TASK INPUTS ::
----------------------------------------

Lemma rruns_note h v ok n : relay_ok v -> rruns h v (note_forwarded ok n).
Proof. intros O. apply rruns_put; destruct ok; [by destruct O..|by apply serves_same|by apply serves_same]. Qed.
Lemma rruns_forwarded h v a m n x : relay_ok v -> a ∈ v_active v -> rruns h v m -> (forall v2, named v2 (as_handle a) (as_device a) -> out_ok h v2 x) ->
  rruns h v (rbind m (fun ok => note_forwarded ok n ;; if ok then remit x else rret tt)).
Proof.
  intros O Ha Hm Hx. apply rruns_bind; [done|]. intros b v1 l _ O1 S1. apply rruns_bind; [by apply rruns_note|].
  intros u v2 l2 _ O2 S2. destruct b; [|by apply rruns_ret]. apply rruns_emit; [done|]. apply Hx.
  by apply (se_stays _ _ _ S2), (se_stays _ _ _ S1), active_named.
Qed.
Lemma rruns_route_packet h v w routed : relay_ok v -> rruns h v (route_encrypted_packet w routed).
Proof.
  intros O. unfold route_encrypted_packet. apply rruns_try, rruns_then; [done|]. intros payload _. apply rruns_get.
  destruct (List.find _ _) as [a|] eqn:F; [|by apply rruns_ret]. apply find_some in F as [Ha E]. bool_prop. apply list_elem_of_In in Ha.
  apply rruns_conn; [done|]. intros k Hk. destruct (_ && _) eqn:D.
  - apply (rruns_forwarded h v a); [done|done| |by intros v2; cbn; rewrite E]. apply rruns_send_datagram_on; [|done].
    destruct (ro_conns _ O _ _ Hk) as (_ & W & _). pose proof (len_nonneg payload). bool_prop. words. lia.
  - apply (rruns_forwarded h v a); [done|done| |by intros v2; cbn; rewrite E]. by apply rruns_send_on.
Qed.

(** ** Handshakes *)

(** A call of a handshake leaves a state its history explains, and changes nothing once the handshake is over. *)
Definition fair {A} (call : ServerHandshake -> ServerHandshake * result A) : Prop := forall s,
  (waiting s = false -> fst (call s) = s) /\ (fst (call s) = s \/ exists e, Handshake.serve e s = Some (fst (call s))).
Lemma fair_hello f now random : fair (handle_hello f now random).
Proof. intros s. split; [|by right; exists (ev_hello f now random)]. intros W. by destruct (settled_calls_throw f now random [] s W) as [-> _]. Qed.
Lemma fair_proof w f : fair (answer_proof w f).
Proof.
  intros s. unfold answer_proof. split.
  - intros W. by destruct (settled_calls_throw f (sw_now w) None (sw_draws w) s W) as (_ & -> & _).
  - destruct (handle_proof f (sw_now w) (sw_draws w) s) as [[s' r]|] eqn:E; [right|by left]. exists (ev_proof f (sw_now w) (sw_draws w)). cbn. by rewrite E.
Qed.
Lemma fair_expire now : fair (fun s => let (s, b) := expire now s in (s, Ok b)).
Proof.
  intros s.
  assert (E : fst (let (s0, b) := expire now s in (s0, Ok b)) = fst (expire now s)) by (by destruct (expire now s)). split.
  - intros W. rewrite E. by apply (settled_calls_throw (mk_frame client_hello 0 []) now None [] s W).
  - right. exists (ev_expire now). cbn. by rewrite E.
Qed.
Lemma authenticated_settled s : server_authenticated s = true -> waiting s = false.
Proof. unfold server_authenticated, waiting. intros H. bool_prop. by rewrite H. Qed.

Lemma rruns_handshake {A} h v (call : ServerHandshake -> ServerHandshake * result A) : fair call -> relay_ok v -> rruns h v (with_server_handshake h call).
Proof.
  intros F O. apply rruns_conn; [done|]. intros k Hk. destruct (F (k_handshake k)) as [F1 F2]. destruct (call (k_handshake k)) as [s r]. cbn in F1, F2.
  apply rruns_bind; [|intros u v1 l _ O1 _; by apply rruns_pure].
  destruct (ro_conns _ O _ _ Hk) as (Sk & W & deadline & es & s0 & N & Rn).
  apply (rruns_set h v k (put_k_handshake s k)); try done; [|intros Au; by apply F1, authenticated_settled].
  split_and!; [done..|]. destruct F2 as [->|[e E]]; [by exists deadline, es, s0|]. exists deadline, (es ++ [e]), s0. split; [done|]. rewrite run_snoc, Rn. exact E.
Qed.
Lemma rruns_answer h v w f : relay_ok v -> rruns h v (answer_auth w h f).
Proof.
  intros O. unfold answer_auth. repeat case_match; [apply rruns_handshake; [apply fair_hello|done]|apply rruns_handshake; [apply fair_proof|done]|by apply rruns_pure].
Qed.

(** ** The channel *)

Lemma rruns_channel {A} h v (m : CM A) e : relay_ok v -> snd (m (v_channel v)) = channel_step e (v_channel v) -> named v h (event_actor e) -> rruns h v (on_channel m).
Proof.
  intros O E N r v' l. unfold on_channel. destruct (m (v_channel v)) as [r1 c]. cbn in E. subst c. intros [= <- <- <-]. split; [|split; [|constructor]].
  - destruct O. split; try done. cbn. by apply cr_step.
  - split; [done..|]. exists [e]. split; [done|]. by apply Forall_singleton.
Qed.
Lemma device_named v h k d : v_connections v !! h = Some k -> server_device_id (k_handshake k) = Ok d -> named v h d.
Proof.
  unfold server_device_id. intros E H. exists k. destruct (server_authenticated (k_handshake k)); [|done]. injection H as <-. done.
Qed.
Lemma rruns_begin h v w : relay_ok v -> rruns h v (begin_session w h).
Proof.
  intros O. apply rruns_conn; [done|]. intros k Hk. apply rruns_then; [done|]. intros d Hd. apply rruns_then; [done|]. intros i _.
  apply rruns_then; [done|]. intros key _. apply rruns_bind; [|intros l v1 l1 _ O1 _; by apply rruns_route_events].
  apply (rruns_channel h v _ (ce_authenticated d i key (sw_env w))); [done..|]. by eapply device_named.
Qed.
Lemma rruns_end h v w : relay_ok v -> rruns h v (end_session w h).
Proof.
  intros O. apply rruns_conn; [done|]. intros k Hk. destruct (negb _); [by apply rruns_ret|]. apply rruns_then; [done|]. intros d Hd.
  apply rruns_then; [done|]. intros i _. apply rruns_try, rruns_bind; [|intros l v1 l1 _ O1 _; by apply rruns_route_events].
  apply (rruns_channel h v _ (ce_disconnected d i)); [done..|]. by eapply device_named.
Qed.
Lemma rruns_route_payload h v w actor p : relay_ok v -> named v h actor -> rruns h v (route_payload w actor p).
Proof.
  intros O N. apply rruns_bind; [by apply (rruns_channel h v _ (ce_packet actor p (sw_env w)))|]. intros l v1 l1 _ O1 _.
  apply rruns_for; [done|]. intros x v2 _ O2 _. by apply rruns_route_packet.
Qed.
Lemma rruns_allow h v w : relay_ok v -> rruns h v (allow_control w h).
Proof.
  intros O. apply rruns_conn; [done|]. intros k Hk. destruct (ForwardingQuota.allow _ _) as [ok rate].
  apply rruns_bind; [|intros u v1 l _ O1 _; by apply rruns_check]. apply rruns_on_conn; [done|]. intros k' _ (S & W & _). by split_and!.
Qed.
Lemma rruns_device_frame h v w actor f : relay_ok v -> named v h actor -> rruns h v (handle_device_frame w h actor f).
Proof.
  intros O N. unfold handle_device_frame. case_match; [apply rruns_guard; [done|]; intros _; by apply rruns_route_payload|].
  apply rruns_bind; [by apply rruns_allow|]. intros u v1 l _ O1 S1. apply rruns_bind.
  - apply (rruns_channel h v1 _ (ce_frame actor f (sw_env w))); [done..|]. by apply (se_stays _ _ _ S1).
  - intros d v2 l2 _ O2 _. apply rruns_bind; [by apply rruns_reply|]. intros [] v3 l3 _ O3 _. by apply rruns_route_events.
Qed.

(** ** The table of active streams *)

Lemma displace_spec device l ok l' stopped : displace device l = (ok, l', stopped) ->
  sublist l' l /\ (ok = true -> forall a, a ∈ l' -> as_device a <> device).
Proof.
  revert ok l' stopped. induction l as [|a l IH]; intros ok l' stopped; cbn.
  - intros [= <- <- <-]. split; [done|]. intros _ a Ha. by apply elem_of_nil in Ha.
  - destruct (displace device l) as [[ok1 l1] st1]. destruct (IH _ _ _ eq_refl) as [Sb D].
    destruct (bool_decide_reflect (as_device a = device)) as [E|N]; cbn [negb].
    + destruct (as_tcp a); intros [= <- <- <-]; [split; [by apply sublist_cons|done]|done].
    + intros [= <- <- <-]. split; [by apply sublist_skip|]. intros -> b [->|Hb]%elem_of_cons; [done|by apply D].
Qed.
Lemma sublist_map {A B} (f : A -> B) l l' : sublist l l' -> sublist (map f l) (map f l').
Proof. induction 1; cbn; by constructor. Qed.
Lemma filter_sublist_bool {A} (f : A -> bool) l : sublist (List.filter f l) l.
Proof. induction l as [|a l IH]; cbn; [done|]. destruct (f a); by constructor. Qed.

----------------------------------------

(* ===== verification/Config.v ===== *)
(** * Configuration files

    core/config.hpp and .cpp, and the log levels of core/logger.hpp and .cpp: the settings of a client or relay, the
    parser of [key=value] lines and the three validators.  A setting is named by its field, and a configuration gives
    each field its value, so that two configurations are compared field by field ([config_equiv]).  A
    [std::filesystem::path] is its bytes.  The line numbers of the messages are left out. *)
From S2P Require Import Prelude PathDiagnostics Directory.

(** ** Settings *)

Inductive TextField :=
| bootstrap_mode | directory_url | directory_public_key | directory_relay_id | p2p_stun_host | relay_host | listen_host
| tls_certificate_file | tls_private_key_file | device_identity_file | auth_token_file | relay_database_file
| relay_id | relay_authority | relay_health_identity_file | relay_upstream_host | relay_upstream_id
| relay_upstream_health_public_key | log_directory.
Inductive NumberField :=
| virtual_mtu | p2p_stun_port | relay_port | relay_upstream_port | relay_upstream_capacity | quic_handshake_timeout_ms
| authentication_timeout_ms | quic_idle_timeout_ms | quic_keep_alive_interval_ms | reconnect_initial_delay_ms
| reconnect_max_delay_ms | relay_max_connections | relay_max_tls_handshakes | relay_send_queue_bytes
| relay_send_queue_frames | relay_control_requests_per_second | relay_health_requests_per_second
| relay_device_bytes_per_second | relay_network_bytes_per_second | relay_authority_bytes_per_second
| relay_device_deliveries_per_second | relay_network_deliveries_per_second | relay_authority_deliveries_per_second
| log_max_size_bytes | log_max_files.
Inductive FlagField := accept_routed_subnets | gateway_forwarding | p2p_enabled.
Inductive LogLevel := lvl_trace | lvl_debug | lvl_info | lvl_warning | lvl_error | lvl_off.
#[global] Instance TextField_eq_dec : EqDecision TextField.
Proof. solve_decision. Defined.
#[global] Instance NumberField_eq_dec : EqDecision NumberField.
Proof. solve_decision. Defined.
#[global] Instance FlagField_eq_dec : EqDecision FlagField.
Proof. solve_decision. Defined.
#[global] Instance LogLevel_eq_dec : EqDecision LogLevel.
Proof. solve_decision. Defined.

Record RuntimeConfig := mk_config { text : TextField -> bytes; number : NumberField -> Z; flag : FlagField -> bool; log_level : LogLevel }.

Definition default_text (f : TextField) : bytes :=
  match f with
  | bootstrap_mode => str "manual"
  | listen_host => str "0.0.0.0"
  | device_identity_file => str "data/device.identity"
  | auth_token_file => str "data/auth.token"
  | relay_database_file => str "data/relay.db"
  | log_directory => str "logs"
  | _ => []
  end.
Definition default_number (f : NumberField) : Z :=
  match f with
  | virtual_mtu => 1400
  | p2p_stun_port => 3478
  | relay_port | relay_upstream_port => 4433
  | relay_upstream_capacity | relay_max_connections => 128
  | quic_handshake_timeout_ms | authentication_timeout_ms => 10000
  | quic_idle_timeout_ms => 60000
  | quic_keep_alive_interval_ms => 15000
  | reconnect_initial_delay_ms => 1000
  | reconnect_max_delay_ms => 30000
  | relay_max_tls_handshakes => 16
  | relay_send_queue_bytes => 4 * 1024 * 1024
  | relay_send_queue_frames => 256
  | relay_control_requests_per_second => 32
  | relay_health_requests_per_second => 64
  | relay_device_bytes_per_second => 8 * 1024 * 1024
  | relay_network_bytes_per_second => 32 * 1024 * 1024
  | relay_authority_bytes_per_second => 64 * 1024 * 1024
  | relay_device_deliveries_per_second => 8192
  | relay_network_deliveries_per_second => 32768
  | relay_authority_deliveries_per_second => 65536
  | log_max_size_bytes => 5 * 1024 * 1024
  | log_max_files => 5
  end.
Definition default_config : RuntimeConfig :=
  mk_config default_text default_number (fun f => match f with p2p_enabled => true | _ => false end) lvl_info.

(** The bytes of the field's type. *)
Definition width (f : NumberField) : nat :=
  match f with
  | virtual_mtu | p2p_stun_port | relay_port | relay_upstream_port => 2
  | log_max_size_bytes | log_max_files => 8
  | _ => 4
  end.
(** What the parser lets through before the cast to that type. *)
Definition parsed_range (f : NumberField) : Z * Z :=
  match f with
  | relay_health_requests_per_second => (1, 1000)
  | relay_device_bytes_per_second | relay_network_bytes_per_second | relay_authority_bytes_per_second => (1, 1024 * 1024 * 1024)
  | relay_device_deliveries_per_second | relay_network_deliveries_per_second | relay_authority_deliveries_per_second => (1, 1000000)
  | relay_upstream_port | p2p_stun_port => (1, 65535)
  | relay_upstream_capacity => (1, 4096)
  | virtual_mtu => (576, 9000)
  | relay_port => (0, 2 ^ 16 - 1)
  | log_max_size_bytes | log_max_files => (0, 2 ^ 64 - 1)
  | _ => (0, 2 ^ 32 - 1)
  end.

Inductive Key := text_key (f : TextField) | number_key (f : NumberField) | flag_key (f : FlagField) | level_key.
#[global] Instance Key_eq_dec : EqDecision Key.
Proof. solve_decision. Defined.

----------------------------------------

THE TASK :: Would you copy each line of the records that contains "type"?

RESULT OF THIS EXERCISE ::
(** The bytes of the field's type. *)
(** What the parser lets through before the cast to that type. *)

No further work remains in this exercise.